*** Begin section ***
(** *** Binding a row *)

Lemma bind_cells_run p cells k d s :
  pg_stmts d !! p = Some s → usable L d s → Forall cell_ok cells →
  ps_nparams s = Z.of_nat (k + length cells) →
  ∃ r s' d', bind_cells p (Z.of_nat k + 1) cells d = Some (r, d') ∧ pg_stmts d' !! p = Some s' ∧ usable L d' s' ∧
    (r = SQL_RDB_OK ∨ r = SQL_RDB_ERR_NO_MEMORY) ∧ (pg_alloc d = [] → r = SQL_RDB_OK) ∧
    ps_nparams s' = ps_nparams s ∧
    (∀ i, (i < k)%nat → param s' i = param s i) ∧
    (r = SQL_RDB_OK → ∀ i c, cells !! i = Some c → param s' (k + i) = Some (encode c)).
Proof.
  revert k d s. induction cells as [|c cells IH]; intros k d s Hs Hu Hok Hn; cbn [bind_cells].
  { exists SQL_RDB_OK, s, d. split_and!; try done; auto. }
  apply Forall_cons in Hok as [Hc Hok]. cbn [length] in Hn.
  destruct (bind_cell_acts p (Z.of_nat k + 1) c Hc) as (f & o & val & Ha & He).
  destruct (Ha d s Hs Hu) as (r & s1 & d1 & E & Hm & Hw1 & Hctx & Hb).
  destruct (bound_param k f o val d s r s1) as (Hr & Hlk & Hn1 & Hj & Hp); [apply Hu|lia|done|].
  rewrite (bind_run _ _ _ _ _ E). assert (pg_stmts d1 !! p = Some s1) as Hs1
    by (destruct Hm as (-> & _); apply lookup_insert_eq).
  pose proof (usable_moved _ _ _ _ _ Hu Hm Hw1 Hctx) as Hu1.
  destruct (res_ok r) eqn:Er; cbn [negb].
  - replace (Z.of_nat k + 1 + 1) with (Z.of_nat (S k) + 1) by lia.
    destruct (IH (S k) d1 s1 Hs1 Hu1 Hok) as (r' & s' & d' & E' & Hs' & Hu' & Hr' & Hl' & Hn' & Hlo & Hhi); [lia|].
    exists r', s', d'. split_and!; try done.
    + intros Hal. apply Hl'. by eapply lucky_cell.
    + congruence.
    + intros i Hi. rewrite Hlo, Hj by lia. done.
    + intros Hok' [|i] c' Hi; simpl in Hi.
      * injection Hi as <-. rewrite Nat.add_0_r, Hlo by lia. rewrite He. apply Hp. by apply res_ok_true.
      * replace (k + S i)%nat with (S k + i)%nat by lia. by apply Hhi.
  - exists r, s1, d1. split_and!; try done.
    + intros Hal. apply Hlk. by rewrite Hal.
    + intros i Hi. apply Hj. lia.
    + intros ->. done.
Qed.

(** ** The rows of a result *)

Fixpoint pg_steps (p : ptr) (n : nat) : M (Pg L) (list (SqlRDBResult * option bool)) :=
  match n with
  | O => mret []
  | S n => xs ← pg_steps p n; x ← pg_step L p; mret (xs ++ [x])
  end.

(** [m] steps have been made over a result of [n] rows. *)
Definition fetched (n m : nat) : list (SqlRDBResult * option bool) :=
  (λ i, (SQL_RDB_OK, Some (bool_decide (i < n)%nat))) <$> seq 0 m.

Lemma ltb_nat a b : (Z.of_nat a <? Z.of_nat b) = bool_decide (a < b)%nat.
Proof. case_bool_decide; [apply Z.ltb_lt; lia|apply Z.ltb_ge; lia]. Qed.

(** A step overflows only past the last row number. *)
Lemma step_defined p s d a d' :
  pg_stmts d !! p = Some s → (ps_executed s = true → ps_row s < INT_MAX) →
  pg_step L p d = Some (a, d') → pg_undefined d' = pg_undefined d.
Proof.
  intros Hs Hlt. unfold pg_step. rewrite (bind_run _ _ _ _ _ (pg_stmt_run L _ _ _ Hs)).
  destruct (ps_executed s); cbn [negb]; [rewrite (proj2 (Z.leb_gt _ _)) by auto; by intros [= _ <-]|clear Hlt].
  unfold pg_ctx, pq_result, pq, book, pq_clear, put_stmt, put_ctx, mmodify, mbind, M_bind, mget, mdef.
  destruct (pg_ctxs d !! ps_ctx s) as [x|]; [|done]. destruct (pc_conn x) as [conn|]; [|done]. cbv zeta.
  destruct (PQexecParams _ _ _ _ _ _ _ _ _ _) as [[r|] w]; simpl; [|by intros [= _ <-]].
  destruct (PQresultStatus L r); simpl; by intros [= _ <-].
Qed.

Lemma pg_steps_run p d s res n m :
  pg_stmts d !! p = Some s → usable L d s → ps_executed s = false → answer L d s = Some res →
  PQntuples L res = Z.of_nat n → (m ≤ n)%nat →
  ∃ d', pg_steps p (S m) d = Some (fetched n (S m), d') ∧
    pg_stmts d' !! p = Some (with_result s (Some res) (Z.of_nat n) (Z.of_nat m) true) ∧
    usable L d' (with_result s (Some res) (Z.of_nat n) (Z.of_nat m) true) ∧ pg_undefined d' = pg_undefined d.
Proof.
  intros Hs Hu Hex Hans Hn. pose proof (pq_ntuples res) as Hmax. rewrite Hn in Hmax.
  induction m as [|m IH]; intros Hm.
  - destruct (step_acts L p d s Hs Hu) as (a & s' & d' & E & Hmv & Hw & Hc & Hst).
    unfold stepped in Hst. rewrite Hex, Hans, Hn in Hst. destruct Hst as [-> ->].
    exists d'. cbn [pg_steps]. rewrite (bind_run _ _ _ _ _ eq_refl), (bind_run _ _ _ _ _ E).
    split_and!; [|destruct Hmv as (-> & _); apply lookup_insert_eq|by eapply usable_moved|eapply step_defined; [done|congruence|done]].
    by rewrite (ltb_nat 0 n : (0 <? Z.of_nat n) = _).
  - destruct IH as (d1 & E1 & Hs1 & Hu1 & Hdef); [lia|].
    destruct (step_acts L p d1 _ Hs1 Hu1) as (a & s' & d' & E & Hmv & Hw & Hc & Hst).
    unfold stepped in Hst. simpl in Hst. rewrite (proj2 (Z.leb_gt _ _)) in Hst by lia.
    replace (Z.of_nat m + 1) with (Z.of_nat (S m)) in Hst by lia. destruct Hst as [-> ->].
    exists d'. change (pg_steps p (S (S m))) with (xs ← pg_steps p (S m); x ← pg_step L p; mret (xs ++ [x])).
    rewrite (bind_run _ _ _ _ _ E1), (bind_run _ _ _ _ _ E).
    split_and!; [|destruct Hmv as (-> & _); apply lookup_insert_eq|by eapply usable_moved|].
    2:{ rewrite <-Hdef. eapply step_defined; [done| |done]. simpl. lia. }
    unfold mret, M_ret. do 2 f_equal. unfold fetched. rewrite (seq_S (S m)), fmap_app. f_equal. by rewrite ltb_nat.
Qed.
*** End section ***
• [Exercise]: Within the records above, how many lines include the word "length"? State the number by itself.

• [Completed task]: 2